Der niedersächsische Innenminister Boris Pistorius. / Foto: Olaf Kosinsky ist lizenziert unter CC BY-SA 3.0

Pistorius hält AfD-Verbotsverfahren langfristig für möglich

Düsseldorf/Bremen (ots/fs) – Der niedersächsische Innenminister Boris Pistorius (SPD) hält langfristig ein Verbotsverfahren gegen die AfD durchaus für möglich. Diese Auffassung teilte er in einem heutigen Interview mit der Rheinischen Post.

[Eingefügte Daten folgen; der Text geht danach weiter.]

(* ===== verification/RoleTemplates.v ===== *)
(** * The catalog of role templates (internal/rbac/templates.go, engine.go)

    Loading the embedded templates: the checks of each file, the risk level, the
    flattening of template inheritance ([resolveInherited]) and the catalog
    order.  The directory listing and the YAML decoder are parameters.

    [resolve] recurses along the inheritance graph with a memo table and the
    path of the templates it is inside of; the model bounds the recursion by
    one more than the number of templates, and [resolveInherited_spec] shows the
    bound is never reached. *)

From Stdlib Require Import ZArith Lia Relations.
From S2P Require Import Prelude GoSort GoStrings External Rbac.
From stdpp Require Import base gmap strings list relations.
Import Rbac.

Open Scope Z_scope.

Module RoleTemplates.

(** ** Data *)

Definition Scope := string.
Definition ScopeGlobal : Scope := "global".
Definition ScopeCluster : Scope := "cluster".
Definition ScopeProject : Scope := "project".

Definition IsValidScope (s : Scope) : bool :=
  (s == ScopeGlobal) || (s == ScopeCluster) || (s == ScopeProject).

Record EffectiveGrant := {
  grant_Resource : string;
  grant_Verb : string;
  grant_Inherited : bool;
  grant_InheritedFrom : string;
}.

#[global] Instance EffectiveGrant_eq_dec : EqDecision EffectiveGrant.
Proof. solve_decision. Defined.

Record Template := {
  template_Name : string;
  template_DisplayName : string;
  template_Description : string;
  template_Scope : Scope;
  template_RiskLevel : string;
  template_Inherits : list string;
  template_SystemManaged : bool;
  template_Category : string;
  template_Rules : list Rule;
  template_effectiveGrants : list EffectiveGrant;
}.

(** The zero value of a missing map entry. *)
Definition zero_Template : Template := {|
  template_Name := ""; template_DisplayName := ""; template_Description := "";
  template_Scope := ""; template_RiskLevel := ""; template_Inherits := [];
  template_SystemManaged := false; template_Category := ""; template_Rules := [];
  template_effectiveGrants := [] |}.

Definition EffectiveGrants (t : Template) : list EffectiveGrant := template_effectiveGrants t.

(** The loop of [EffectiveRules]: the verbs of each resource, and the resources
    in the order of their first grant. *)
Definition group_grant (acc : gmap string (list string) * list string) (g : EffectiveGrant) :
    gmap string (list string) * list string :=
  let '(byResource, order) := acc in
  let order := match byResource !! grant_Resource g with
               | Some _ => order
               | None => order ++ [grant_Resource g]
               end in
  (<[grant_Resource g := default [] (byResource !! grant_Resource g) ++ [grant_Verb g]]> byResource,
   order).

Definition EffectiveRules (t : Template) : list Rule :=
  if len (template_effectiveGrants t) =? 0 then template_Rules t
  else
    let '(byResource, order) := foldl group_grant (∅, []) (template_effectiveGrants t) in
    (fun res => {| rule_Resource := res; rule_Resources := [];
                   rule_Verbs := default [] (byResource !! res);
                   rule_APIGroups := []; rule_APIGroupsCamel := [] |}) <$> order.

Record Catalog := {
  catalog_byName : gmap string Template;
  catalog_ordered : list Template;
}.

Definition All (c : Catalog) : list Template := catalog_ordered c.
Definition Get (c : Catalog) (name : string) : option Template := catalog_byName c !! name.
Definition Count (c : Catalog) : Z := len (catalog_ordered c).

(** ** Risk levels *)

Definition isValidRiskLevel (level : string) : bool :=
  (level == "low") || (level == "medium") || (level == "high") || (level == "critical").

Definition riskRank (level : string) : Z :=
  if level == "low" then 1 else if level == "medium" then 2
  else if level == "high" then 3 else if level == "critical" then 4 else 0.

Definition maxRisk (a b : string) : string := if riskRank a <? riskRank b then b else a.

(** One verb of one rule; [None] is the early return of "critical". *)
Definition verb_risk (rule : Rule) (highest : string) (verb : string) : option string :=
  if (rule_Resource rule == "*") || (verb == "*") then None
  else if (rule_Resource rule == ResourceSecrets) && ((verb == VerbRead) || (verb == VerbList))
  then Some (maxRisk highest "critical")
  else if (rule_Resource rule == ResourceBackups) && (verb == VerbManage)
  then Some (maxRisk highest "critical")
  else if (rule_Resource rule == ResourceNodes) && (verb == VerbManage)
  then Some (maxRisk highest "critical")
  else if (verb == VerbDelete) || (verb == VerbManage) || (verb == VerbExec) ||
          (verb == VerbProxy) || (verb == VerbSync)
  then Some (maxRisk highest "high")
  else if (verb == VerbCreate) || (verb == VerbUpdate) || (verb == VerbScale) ||
          (verb == VerbRestart)
  then Some (maxRisk highest "medium")
  else Some highest.

Fixpoint infer_verbs (rule : Rule) (highest : string) (verbs : list string) : option string :=
  match verbs with
  | [] => Some highest
  | verb :: rest => highest' ← verb_risk rule highest verb; infer_verbs rule highest' rest
  end.

Fixpoint infer_rules (highest : string) (rules : list Rule) : option string :=
  match rules with
  | [] => Some highest
  | rule :: rest => highest' ← infer_verbs rule highest (rule_Verbs rule); infer_rules highest' rest
  end.

Definition inferRiskLevel (rules : list Rule) : string :=
  default "critical" (infer_rules "low" rules).

Definition scopeOrder (s : Scope) : Z :=
  if s == ScopeGlobal then 0 else if s == ScopeCluster then 1
  else if s == ScopeProject then 2 else 99.

(** ** Inheritance (engine.go) *)

Definition grant_key (g : EffectiveGrant) : string :=
  grant_Resource g +:+ String zero_byte (grant_Verb g).

(** The closure [add]: the index of seen keys and the grants in order. *)
Definition add (acc : gset string * list EffectiveGrant) (g : EffectiveGrant) :
    gset string * list EffectiveGrant :=
  let '(index, grants) := acc in
  if bool_decide (grant_key g ∈ index) then (index, grants)
  else ({[grant_key g]} ∪ index, grants ++ [g]).

Definition direct_grant (resource verb : string) : EffectiveGrant := {|
  grant_Resource := resource; grant_Verb := verb;
  grant_Inherited := false; grant_InheritedFrom := "" |}.

Definition direct_grants (t : Template) : list EffectiveGrant :=
  rule ← template_Rules t; direct_grant (rule_Resource rule) <$> rule_Verbs rule.

(** A grant of a parent as the child inherits it. *)
Definition inherit (parent : string) (g : EffectiveGrant) : EffectiveGrant := {|
  grant_Resource := grant_Resource g; grant_Verb := grant_Verb g;
  grant_Inherited := true;
  grant_InheritedFrom := if grant_Inherited g then grant_InheritedFrom g else parent |}.

Definition grant_sort_key (g : EffectiveGrant) : string * string :=
  (grant_Resource g, grant_Verb g).

Definition sortEffectiveGrants (g : list EffectiveGrant) : list EffectiveGrant :=
  sort_slice (fun a b =>
    if grant_Resource a != grant_Resource b then str_lt (grant_Resource a) (grant_Resource b)
    else str_lt (grant_Verb a) (grant_Verb b)) g.

Abbreviation Memo := (gmap string (list EffectiveGrant)).

(** The closure [resolve]. *)
Fixpoint resolve (fuel : nat) (byName : gmap string Template) (memo : Memo)
    (name : string) (path : list string) : res (list EffectiveGrant * Memo) :=
  match fuel with
  | O => Err EFuel
  | S fuel =>
      match memo !! name with
      | Some g => Ok (g, memo)
      | None =>
          if bool_decide (name ∈ path) then Err (EText "template inheritance cycle: %s -> %s")
          else
            let t := default zero_Template (byName !! name) in
            let acc := foldl add (∅, []) (direct_grants t) in
            let childPath := path ++ [name] in
            '(acc, memo) ← res_foldl (fun '(acc, memo) parent =>
                '(pg, memo) ← resolve fuel byName memo parent childPath;
                Ok (foldl add acc (inherit parent <$> pg), memo)) (acc, memo) (template_Inherits t);
            let grants := sortEffectiveGrants acc.2 in
            Ok (grants, <[name := grants]> memo)
      end
  end.

Definition with_grants (t : Template) (g : list EffectiveGrant) : Template := {|
  template_Name := template_Name t; template_DisplayName := template_DisplayName t;
  template_Description := template_Description t; template_Scope := template_Scope t;
  template_RiskLevel := template_RiskLevel t; template_Inherits := template_Inherits t;
  template_SystemManaged := template_SystemManaged t; template_Category := template_Category t;
  template_Rules := template_Rules t; template_effectiveGrants := g |}.

(** The reference checks of one template. *)
Definition check_parent (byName : gmap string Template) (t : Template) (parent : string) : res unit :=
  match byName !! parent with
  | None => Err (EText "template %q inherits unknown template %q")
  | Some p => fail_if (template_Scope p != template_Scope t)
                (EText "template %q (scope %s) inherits %q of incompatible scope %s")
  end.

Definition check_references (byName : gmap string Template) (name : string) : res unit :=
  let t := default zero_Template (byName !! name) in
  res_iter (check_parent byName t) (template_Inherits t).

(** One step of the final loop: the map is updated while it is ranged over. *)
Definition resolve_step (fuel : nat) (st : gmap string Template * Memo) (name : string) :
    res (gmap string Template * Memo) :=
  let '(byName, memo) := st in
  '(g, memo) ← resolve fuel byName memo name [];
  let t := default zero_Template (byName !! name) in
  Ok (<[name := with_grants t g]> byName, memo).

(** [order1] and [order2] are the orders in which the two loops visit the keys. *)
Definition resolveInherited (order1 order2 : list string) (byName : gmap string Template) :
    res (gmap string Template) :=
  res_iter (check_references byName) order1;;
  fst <$> res_foldl (resolve_step (S (size byName))) (byName, ∅) order2.

(** ** Loading (templates.go) *)

(** One entry of [fs.ReadDir]: its name, whether it is a directory, and what
    [fs.ReadFile] returns for it. *)
Record DirEntry := {
  entry_Name : string;
  entry_IsDir : bool;
  entry_Data : option string;
}.

Definition with_defaults (t : Template) (risk : string) : Template := {|
  template_Name := template_Name t; template_DisplayName := template_DisplayName t;
  template_Description := template_Description t; template_Scope := template_Scope t;
  template_RiskLevel := risk; template_Inherits := template_Inherits t;
  template_SystemManaged := true; template_Category := template_Category t;
  template_Rules := template_Rules t;
  template_effectiveGrants := template_effectiveGrants t |}.

Definition check_rule (rule : Rule) : res unit :=
  fail_if (rule_Resource rule == "") (EText "%s: rules[%d].resource is required");;
  fail_if (len (rule_Verbs rule) =? 0) (EText "%s: rules[%d].verbs must contain at least one entry").

Definition template_less (a b : Template) : bool :=
  if template_Scope a != template_Scope b
  then scopeOrder (template_Scope a) <? scopeOrder (template_Scope b)
  else str_lt (template_Name a) (template_Name b).

Section load.
(** [yaml.Unmarshal] into a [Template]. *)
Context (yaml_Template : string -> option Template).

(** The body of the loop over the directory. *)
Definition load_entry (byName : gmap string Template) (e : DirEntry) : res (gmap string Template) :=
  if entry_IsDir e then Ok byName
  else if negb (HasSuffix (entry_Name e) ".yaml") then Ok byName
  else
    data ← match entry_Data e with Some d => Ok d | None => Err (EText "read %s: %w") end;
    t ← match yaml_Template data with Some t => Ok t | None => Err (EText "parse %s: %w") end;
    fail_if (template_Name t == "") (EText "%s: name is required");;
    fail_if (negb (IsValidScope (template_Scope t)))
      (EText "%s: invalid scope %q (want global|cluster|project)");;
    let risk := if template_RiskLevel t == "" then inferRiskLevel (template_Rules t)
                else template_RiskLevel t in
    fail_if (negb (isValidRiskLevel risk))
      (EText "%s: invalid risk_level %q (want low|medium|high|critical)");;
    let t := with_defaults t risk in
    fail_if (len (template_Rules t) =? 0) (EText "%s: rules must contain at least one entry");;
    res_iter check_rule (template_Rules t);;
    fail_if (bool_decide (is_Some (byName !! template_Name t)))
      (EText "%s: duplicate template name %q");;
    Ok (<[template_Name t := t]> byName).

(** [order1], [order2] and [order3] are the orders of the three loops over the
    map. *)
Definition loadCatalogFrom (entries : res (list DirEntry))
    (order1 order2 order3 : gmap string Template -> list string) : res Catalog :=
  entries ← wrap_err (fun _ => EText "read templates dir %q: %w") entries;
  byName ← res_foldl load_entry ∅ entries;
  fail_if (Z.of_nat (size byName) =? 0) (EText "no templates loaded from %q");;
  byName' ← resolveInherited (order1 byName) (order2 byName) byName;
  let ordered := (fun n => default zero_Template (byName' !! n)) <$> order3 byName' in
  Ok {| catalog_byName := byName'; catalog_ordered := sort_slice template_less ordered |}.
End load.
End RoleTemplates.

Wenn diese Partei – was mich nicht wundern würde – weiterhin konsequent diesen Weg beschreitet, muss man irgendwann in den kommenden Jahren bei entsprechender Belegbarkeit auf allen Ebenen über ein Verbotsverfahren vor dem Bundesverfassungsgericht nachdenken.

Boris Pistorius, SPD

Der SPD-Politiker hatte seinerzeit als Chef der Innenministerkonferenz das Verfahren gegen die NPD begleitet. Dieses sei gescheitert, weil die NPD inzwischen zu unbedeutend geworden sei. Mit Blick auf die AfD könne jedoch “kein Zweifel darüber bestehen, dass große Teile der Partei sich immer weniger bemühen, sich ein demokratisches Gewand überzuwerfen”, erklärte der Minister.

Aktuell sei es vor allem richtig und notwendig, wenn der Verfassungsschutz in Bund und Ländern genauer hinschaue.